Una chiarissima voce da contralto che toccava note altissime, virando molto spesso su un falsetto più vicino in realtà a un timbro femminile. Un fisico esile e un’immagine quasi efebica, Jimmy Scott – che si è spento giovedì scorso a Las Vegas all’età di 88 anni, è stato uno dei personaggi più amati dalla critica jazz, riscoperto dal pubblico nella sua tarda maturità nei primi anni 90, quando si guadagnò anche una nomination ai Grammy Award.

Terzo di dieci figli, James Victor Scott, la madre morta quando lui aveva appena tredici anni, iniziò a esibirsi in piccoli locali per poi entrare in una compagnia di vaudeville e finalmente – nel 1947 – nella grande orchestra di Lionel Hampton. La sua voce alta e purissima è rimasta sempre inalterata a causa di una rara malattia chiamata sindrome di Kallman, che non permette di raggiungere la pubertà. Quando un medico gli profilò la possibilità di sottoporsi a un’operazione che avrebbe potuto stimolare lo sviluppo ormonale, rifiutò. «Fare ‘impazzire’ i miei ormoni avrebbe potuto pregiudicare la mia voce. E la mia voce è tutto quello che ho…». Decisamente poco fortunato, Scott anche nei momenti più favorevoli: nel 1950 Everybody’s Somebody’ Fool – inciso con l’orchestra di Hampton – arrivò in classifica ma venne accreditato come «Lionel Hampton orchestra».

Uno dei pochi successi di una carriera discografica costellata di ottimi album ma di scarso successo, l’audience faticava a comprendere lo stile di questo artista che si muoveva a cavallo fra jazz e rhyth’n’blues con una voce indefinibile tra uomo e donna. Anche i rappporti con le etichette non lo aiutarono: un album registrato per l’etichetta di Ray Charles che aveva richiamato molta attenzione radiofonica e sopprattutto la distribuzione dell’Abc, venne bloccato da veto di Herman Lubinsky – il padrone della Savoy, che affermava di avere ancora sotto contratto Scott.

Stessa sorte sette anni dopo per un altro disco The Source, registrato per l’Atlantic. Deluso e un po’ frustrato dall’accavallarsi di eventi negativi, Scott decise di interrompere la carriera, sbarcando il lunario come cuoco, uomo di fatica in alberghi esibendosi solo occasionalmente.

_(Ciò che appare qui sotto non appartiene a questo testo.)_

(* ===== verification/Types.v ===== *)
(** Kernel data types and table sizes: include/process.h, include/queue.h,
    include/semaphore.h, include/resched.h and the sizes that include/conf.h
    sets for this configuration. *)

From S2P Require Import Prelude.

(** * Table sizes (include/conf.h, include/queue.h) *)

Definition NPROC : Z := 100.
Definition NSEM : Z := 100.
Definition NQENT : Z := NPROC + 4 + NSEM + NSEM.
Definition EMPTY : Z := -1.
Definition MAXKEY : Z := 2147483647.
(** [0x80000000] stored in the [int32] field [qkey]. *)
Definition MINKEY : Z := -2147483648.
Definition NULLPROC : Z := 0.
Definition QUANTUM : Z := 2.
Definition MINSTK : Z := 400.
Definition PNMLEN : Z := 16.
Definition NDESC : Z := 5.
Definition STACKMAGIC : Z := 168471209.

(** * Process states and the process table entry (include/process.h) *)

Inductive pstate :=
  | PR_FREE | PR_CURR | PR_READY | PR_RECV | PR_SLEEP | PR_SUSP | PR_WAIT | PR_RECTIM.

#[export] Instance pstate_eq_dec : EqDecision pstate.
Proof. solve_decision. Defined.

Record procent := Procent {
  prstate : pstate;
  prprio : Z;
  prstkptr : Z;
  prstkbase : Z;
  prstklen : Z;
  prname : list Z;
  prsem : Z;
  prparent : Z;
  prmsg : Z;
  prhasmsg : bool;
  prdesc : list Z;
}.

Definition set_prstate (x : pstate) (p : procent) : procent :=
  Procent x p.(prprio) p.(prstkptr) p.(prstkbase) p.(prstklen) p.(prname)
    p.(prsem) p.(prparent) p.(prmsg) p.(prhasmsg) p.(prdesc).
Definition set_prprio (x : Z) (p : procent) : procent :=
  Procent p.(prstate) x p.(prstkptr) p.(prstkbase) p.(prstklen) p.(prname)
    p.(prsem) p.(prparent) p.(prmsg) p.(prhasmsg) p.(prdesc).
Definition set_prsem (x : Z) (p : procent) : procent :=
  Procent p.(prstate) p.(prprio) p.(prstkptr) p.(prstkbase) p.(prstklen) p.(prname)
    x p.(prparent) p.(prmsg) p.(prhasmsg) p.(prdesc).
Definition set_prmsg (x : Z) (p : procent) : procent :=
  Procent p.(prstate) p.(prprio) p.(prstkptr) p.(prstkbase) p.(prstklen) p.(prname)
    p.(prsem) p.(prparent) x p.(prhasmsg) p.(prdesc).
Definition set_prhasmsg (x : bool) (p : procent) : procent :=
  Procent p.(prstate) p.(prprio) p.(prstkptr) p.(prstkbase) p.(prstklen) p.(prname)
    p.(prsem) p.(prparent) p.(prmsg) x p.(prdesc).

Abbreviation ptab := (gmap Z procent).

(** [isbadpid(x)]: out of range, or the entry is free.  The table has an entry
    at every index of range, so the lookup never falls through. *)
Definition isbadpid (pt : ptab) (x : Z) : bool :=
  (x <? 0) || (x >=? NPROC)
  || match pt !! x with Some p => bool_decide (p.(prstate) = PR_FREE) | None => true end.

Lemma isbadpid_false pt x :
  isbadpid pt x = false <->
  0 <= x < NPROC /\ ∃ p, pt !! x = Some p /\ p.(prstate) ≠ PR_FREE.
Proof.
  unfold isbadpid. split.
  - intros H. bool_hyps. destruct (pt !! x) as [p|]; [|done].
    split; [lia|]. exists p. split; [done|]. by apply bool_decide_eq_false in H0.
  - intros [Hr (p & Hp & Hf)]. rewrite Hp.
    rewrite bool_decide_eq_false_2 by done.
    rewrite (proj2 (Z.ltb_ge x 0)) by lia. rewrite Z.geb_leb.
    by rewrite (proj2 (Z.leb_gt NPROC x)) by lia.
Qed.

(** * Queue table entry (include/queue.h) *)

Record qentry := Qentry { qkey : Z; qnext : Z; qprev : Z }.

Definition set_qkey (k : Z) (e : qentry) : qentry := Qentry k e.(qnext) e.(qprev).
Definition set_qnext (x : Z) (e : qentry) : qentry := Qentry e.(qkey) x e.(qprev).
Definition set_qprev (x : Z) (e : qentry) : qentry := Qentry e.(qkey) e.(qnext) x.

Abbreviation qtab := (gmap Z qentry).

(** * Semaphore table entry (include/semaphore.h) *)

Inductive sstate_t := S_FREE | S_USED.

#[export] Instance sstate_eq_dec : EqDecision sstate_t.
Proof. solve_decision. Defined.

Record sentry := Sentry { sstate : sstate_t; scount : Z; squeue : Z }.

Definition set_sstate (x : sstate_t) (e : sentry) : sentry := Sentry x e.(scount) e.(squeue).
Definition set_scount (x : Z) (e : sentry) : sentry := Sentry e.(sstate) x e.(squeue).
Definition set_squeue (x : Z) (e : sentry) : sentry := Sentry e.(sstate) e.(scount) x.

Abbreviation stab := (gmap Z sentry).

(** [isbadsem(s)] *)
Definition isbadsem (s : Z) : bool := (s <? 0) || (s >=? NSEM).

(** * Port table entry (include/ports.h) *)

Definition NPORTS : Z := 30.

Inductive ptstate_t := PT_FREE | PT_LIMBO | PT_ALLOC.

#[export] Instance ptstate_eq_dec : EqDecision ptstate_t.
Proof. solve_decision. Defined.

Record ptentry := Ptentry {
  ptssem : Z;
  ptrsem : Z;
  ptstate : ptstate_t;
  ptmaxcnt : Z;
  ptseq : Z;
  pthead : Z;
  pttail : Z;
}.

Definition set_ptssem (x : Z) (p : ptentry) : ptentry :=
  Ptentry x p.(ptrsem) p.(ptstate) p.(ptmaxcnt) p.(ptseq) p.(pthead) p.(pttail).
Definition set_ptrsem (x : Z) (p : ptentry) : ptentry :=
  Ptentry p.(ptssem) x p.(ptstate) p.(ptmaxcnt) p.(ptseq) p.(pthead) p.(pttail).
Definition set_ptstate (x : ptstate_t) (p : ptentry) : ptentry :=
  Ptentry p.(ptssem) p.(ptrsem) x p.(ptmaxcnt) p.(ptseq) p.(pthead) p.(pttail).
Definition set_ptmaxcnt (x : Z) (p : ptentry) : ptentry :=
  Ptentry p.(ptssem) p.(ptrsem) p.(ptstate) x p.(ptseq) p.(pthead) p.(pttail).
Definition set_ptseq (x : Z) (p : ptentry) : ptentry :=
  Ptentry p.(ptssem) p.(ptrsem) p.(ptstate) p.(ptmaxcnt) x p.(pthead) p.(pttail).
Definition set_pthead (x : Z) (p : ptentry) : ptentry :=
  Ptentry p.(ptssem) p.(ptrsem) p.(ptstate) p.(ptmaxcnt) p.(ptseq) x p.(pttail).
Definition set_pttail (x : Z) (p : ptentry) : ptentry :=
  Ptentry p.(ptssem) p.(ptrsem) p.(ptstate) p.(ptmaxcnt) p.(ptseq) p.(pthead) x.

(** [isbadport(portid)] *)
Definition isbadport (portid : Z) : bool := (portid <? 0) || (portid >=? NPORTS).

(** * Buffer pool table entry (include/bufpool.h) *)

Definition NBPOOLS : Z := 20.
Definition BP_MAXB : Z := 8192.
Definition BP_MINB : Z := 8.
Definition BP_MAXN : Z := 2048.

Record bpentry := Bpentry { bpnext : Z; bpsem : Z; bpsize : Z }.

Definition set_bpnext (x : Z) (b : bpentry) : bpentry := Bpentry x b.(bpsem) b.(bpsize).
Definition set_bpsem (x : Z) (b : bpentry) : bpentry := Bpentry b.(bpnext) x b.(bpsize).
Definition set_bpsize (x : Z) (b : bpentry) : bpentry := Bpentry b.(bpnext) b.(bpsem) x.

Poi nel 1984 la seconda chance della sua carriera, incoraggiato dalla quarta moglie rieprese a cantare regolarmente nei night club e a New York. Ma ad attrarre l’attenzione della Sire records fu la sua toccante versione di Someone’s to watch over me intonata nel corso dei funerali di Doc Pomus.

Subito messo sotto contratto, il primo album per la «rock» label All the Way (1992), composto da cover di lusso scelte da un repertorio che da Gershwin arriva a Porter, si muove bene nelle classifiche e soprattutto guadagna una nomination ai Grammy Award. Da quel momento molti tour in Giappone – dove  è da sempre una figura molto amata – e in Europa, con qualche apparizione cinematografica (Philadelphia, 1993, Chelsea Walls, 2001) e in un episodio della serie cult Twin Peaks.

Adorato da molti musicisti – Lou Reed rimase incantato dopo una sua esibizione, per molti colleghi è stato una sorta di padre putativo e fonte d’ispirazione, inclusi Marvin Gaye, Frankie Valli e Nancy Wilson, ha inciso nel 1998 Holding back the years dove affrontava alcuni evergreen del soul e del rock come il pezzo che intitolava il disco, un brano di Mick Hucknall dei Simply Red e Nothing compares to U di Prince, riletti in chiave jazz. La sua ultima apparizione è stata al Blue Note al Greenwich Village nel 2012.